Currently, in the UK, workers are entitled to two weeks of bereavement leave following the death of a child under the age of eighteen, a policy which includes stillbirths after 24 weeks of pregnancy, however, the majority of miscarriages occur during the first trimester of pregnancy.

WeAgile, a London based creative studio has rolled out a company-wide policy which supports anyone that has suffered a miscarriage by offering paid leave. This was inspired by the New Zealand’s legislation which gives couples who suffer a miscarriage three days paid leave, but WeAgile went a step further and provide a 2-week paid leave for their employees and 5 days paid to any freelancers with a guaranteed contract on return.

Monshur Ali, Co-founder of WeAgile commented: “Miscarriage is often a painful, difficult subject that subsequently remains in the shadows. The fact we don’t even recognise miscarriage in UK employment law as bereavement before 24 weeks of pregnancy really isn’t acceptable. Now WeAgile have partnered with Taylor Moss, who started a petition to extend statutory bereavement leave to pregnancy loss before 24 weeks and has already got close to 20k signatures.

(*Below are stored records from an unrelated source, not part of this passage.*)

Lemma owed_step k k' : queues_ok k → owed_ok k → work_step w k k' → owed_ok k'.
Proof.
  intros Hqs Hok Hstep. pose proof Hok as [Ho Ht].
  destruct Hstep as [k q|k|k|k now at_ st ends qs Hrun Hto _ _ _ _ Hn|k q rest Hto _ _|k q at_ read page now Hrd|k q from read Hrd
    |k q held rest seen st seen' mine Htk He|k q seen _|k j q done Hin|k asking _|k j q Hin].
  - apply (owed_mono k); [done|done|..]; unfold to_be_read; simpl.
    + intros p [Hp|Hp]; [left|by right]. unfold ask. case_bool_decide; [|done]. apply asked_once_elem. by left.
    + intros p t. by rewrite (proj2 (ask_rest q _)).
    + intros p [Hp|Hp]%elem_of_union; [right; left|by left]. unfold ask. case_bool_decide; [|set_solver].
      apply asked_once_elem. right. set_solver.
    + intros p t Hp. by left.
  - apply (owed_mono k); [done|done|..]; unfold to_be_read; simpl; auto.
    + intros p [Hp|Hp]; [left|by right]. apply asked_all_elem. by left.
    + intros p [Hp%elem_of_list_to_set|Hp]%elem_of_union; [right; left|by left]. apply asked_all_elem. by right.
  - by apply (owed_mono k); unfold to_be_read; simpl; auto.
  - injection Hn as <- <- <-. split; simpl; intros Hopen; rewrite Hopen.
    + intros q Hq. destruct (Ho Hrun q Hq) as [Ha|Hr]; [|rewrite Hto in Hr; by apply elem_of_nil in Hr].
      right. apply round_elem. split; [by apply (qo_asked _ Hqs)|]. right. apply asked_all_elem. by left.
    + intros q t Hq. destruct (Ht Hrun q t Hq) as [(t' & Hin & Hle)|[Ha|Hr]];
        [| |rewrite Hto in Hr; by apply elem_of_nil in Hr].
      * destruct (N.leb_spec t' now) as [Hripe|Hlater].
        -- right. right. apply round_elem. split; [by eapply (qo_due _ Hqs), in_turn_keys|].
           right. apply asked_all_elem. right. apply (in_turn_keys q t').
           rewrite list_elem_of_In, filter_In, <-list_elem_of_In. split; [done|]. by apply N.leb_le.
        -- left. exists t'. split; [|done]. rewrite list_elem_of_In, filter_In, <-list_elem_of_In.
           split; [done|]. simpl. by apply negb_true_iff, N.leb_gt.
      * right. right. apply round_elem. split; [by apply (qo_asked _ Hqs)|]. right. apply asked_all_elem. by left.
  - split; simpl; intros Hrun.
    + intros p [Hp Hne]%elem_of_difference. destruct (Ho Hrun p Hp) as [?|Hr]; [by left|].
      right. rewrite Hto in Hr. set_solver.
    + intros p t Hp. rewrite list_elem_of_In, filter_In, <-list_elem_of_In in Hp. destruct Hp as [Hp Hne].
      apply negb_true_iff, N.eqb_neq in Hne. simpl in Hne.
      destruct (Ht Hrun p t Hp) as [?|[?|Hr]]; [by left|right; by left|].
      right. right. rewrite Hto in Hr. simpl. set_solver.
  - apply (owed_mono k); [done|done|..]; unfold to_be_read, page_noted; simpl.
    + intros p [?|?]; [left|by right]. by destruct (due_next_in page).
    + intros p t Hp. destruct (due_next_in page); [|done]. by apply noted_in_kept.
    + intros p Hp. by left.
    + intros p t. destruct (due_next_in page) as [remains|]; [|by left].
      intros [[= -> ->]%list_elem_of_singleton|Hp]%elem_of_app; [right|by left]. apply noted_in_wakes.
  - by apply (owed_mono k); unfold to_be_read; simpl; auto.
  - apply scan_entry_rest in He as [Hsa Hsd].
    by apply (owed_mono k); unfold to_be_read; simpl; rewrite ?Hsa, ?Hsd; auto.
  - by apply (owed_mono k); unfold to_be_read; simpl; auto.
  - apply (owed_mono k); unfold to_be_read; simpl; auto.
    + intros p [Hp|?]; [left|by right]. destruct done; [|done]. apply asked_once_elem. by left.
    + destruct done; [|auto]. intros p [->%elem_of_singleton|?]%elem_of_union; [right; left|by left].
      apply asked_once_elem. by right.
  - apply (owed_mono k); unfold to_be_read; simpl; auto.
    + intros p [Hp|Hp]; [left|by right]. apply asked_all_elem. by left.
    + intros p [Hp%elem_of_list_to_set|Hp]%elem_of_union; [right; left|by left]. apply asked_all_elem. by right.
  - by apply (owed_mono k); unfold to_be_read; simpl; auto.
Qed.

(** C23. A Journey is in one turn at a time on a node, whatever asks, reads
    and ends meanwhile: one is taken only of a Message in none, and of a
    queue this node runs; and no queue is asked for or woken for twice at
    once, so what the step keeps is bounded by its queues. *)
Theorem one_turn_at_a_time at_ k k' :
  rtc (work_step w) (work_new at_) k → work_step w k k' →
  NoDup (k_in_turn k).*1 ∧
  (∀ j q, (j, q) ∈ k_in_turn k' → (j, q) ∈ k_in_turn k ∨
     j ∉ (k_in_turn k).*1 ∧ q ∈ queues w ∧ ∃ held rest seen, k_taking k = Some (q, held :: rest, seen) ∧
       hold_member (held_hold held) = j ∧ held_failed held = false) ∧
  (length (asked (k_state k)) ≤ length (queues w))%nat ∧ (length (due (k_state k)) ≤ length (queues w))%nat.
Proof.
  intros Hrun Hstep.
  assert (turns_ok k ∧ queues_ok k) as [[Hnd Ho Hp] [[Han Hai] [Hdn Hdi] _ _ _ Hk]].
  { eapply (rtc_invariant _ (λ k, turns_ok k ∧ queues_ok k)); [| |exact Hrun].
    - intros k1 k2 [? ?] ?. split; [by eapply turns_step|by eapply queues_step].
    - split; [apply turns_new|apply queues_new]. }
  split_and!; [done| |by apply submseteq_length, NoDup_submseteq|].
  - intros j q Hin.
    destruct Hstep as [| | | | | | |k q' held rest seen st seen' mine Htk He| |k j' q' done Hin'| |k j' q' Hin'];
      simpl in Hin; try (by left); try (by apply without_turn_elem in Hin as [? _]; left).
    unfold scan_entry, own in He. destruct (held_failed held) eqn:Hf; [simplify_eq; by left|].
    case_bool_decide; [simplify_eq; by left|]. injection He as <- <- <-.
    case_bool_decide as Hown; simpl in Hin; [by left|].
    apply elem_of_app in Hin as [?|[= -> ->]%list_elem_of_singleton]; [by left|]. right.
    split_and!; [|by eapply Hk|by eauto 10]. intros Hj. apply Hown, Ho. by left.
  - rewrite <-(length_fmap fst). by apply submseteq_length, NoDup_submseteq.
Qed.

(** While the step runs nothing asked for is forgotten, and no timer: a
    queue asked for — by a Publication, a turn written, a Stream that ended
    — and a timer a read noted are to be read for, in the round under way
    or the next, or woken for in time, until that queue is read again;
    whatever reads and turns go on meanwhile. *)
Theorem asked_is_read at_ k :
  rtc (work_step w) (work_new at_) k → k_ended k = false →
  (∀ q, q ∈ k_owed k → q ∈ asked (k_state k) ∨ q ∈ k_to_read k) ∧
  (∀ q t, (q, t) ∈ k_timers k → wakes_by (due (k_state k)) q t ∨ q ∈ asked (k_state k) ∨ q ∈ k_to_read k).
Proof.
  intros Hrun Hopen.
  assert (queues_ok k ∧ owed_ok k) as [_ [Ho Ht]].
  { eapply (rtc_invariant _ (λ k, queues_ok k ∧ owed_ok k)); [| |exact Hrun].
    - intros k1 k2 [? ?] ?. split; [by eapply queues_step|by eapply owed_step].
    - split; [apply queues_new|]. split; simpl; [set_solver|]. by intros _ q t ?%elem_of_nil. }
  split; [exact (Ho Hopen)|exact (Ht Hopen)].
Qed.
End working.

(** ** A turn that panics *)

Section panics.
Context (w : WorkStep).

(** The Journey of a turn whose thread panicked stays owned, and is never
    taken a turn of by this node again, though it waits in its queue: the
    thread is the pool's and goes on, and nothing disowns it. *)
Lemma panicked_never_again at_ k k' j :
  rtc (work_step w) (work_new at_) k → j ∈ k_panicked k → rtc (work_step w) k k' →
  j ∈ owned (k_state k') ∧ j ∉ (k_in_turn k').*1.
Proof.
  intros Hrun Hp Hafter.
  assert (turns_ok k') as [_ Ho Hout].
  { eapply (rtc_invariant _ turns_ok); [apply turns_step|apply turns_new|by etrans]. }
  assert (j ∈ k_panicked k') as Hin.
  { eapply (rtc_invariant _ (λ k, j ∈ k_panicked k)); [|exact Hp|exact Hafter].
    intros k1 k2 Hj Hs. destruct Hs; simpl in *; try done. set_solver. }
  split; [rewrite Ho; by right|by apply Hout].
Qed.
End panics.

You might argue that miscarriage sufferers are entitled to SSP, but is that really comparable to their wages? How many of your employees could afford to be off work with the first 3 days unpaid and then live off £96.35 per week? Not many. This is what is happening across the UK – companies employees are grieving, they are suffering physically, mentally and financially.

And that is why WeAgile has started a campaign across the media to raise awareness and get this petition discussed in parliament.”

Taylor Moss said: “I am beyond ecstatic to see companies like WeAgile making moves in the right direction for their staff AND freelancers. In 2016 my daughter was stillborn at 23 weeks. She was born under the 24-week cut-off. I was so very fortunate to have an employer who offered me the time off that I needed (fully paid), although, in terms of statutory law, they didn’t have to. Many parents aren’t as fortunate as I was. Many parents are forced back into the workplace before they are physically & mentally ready.

This change needs to happen. We need to do better.”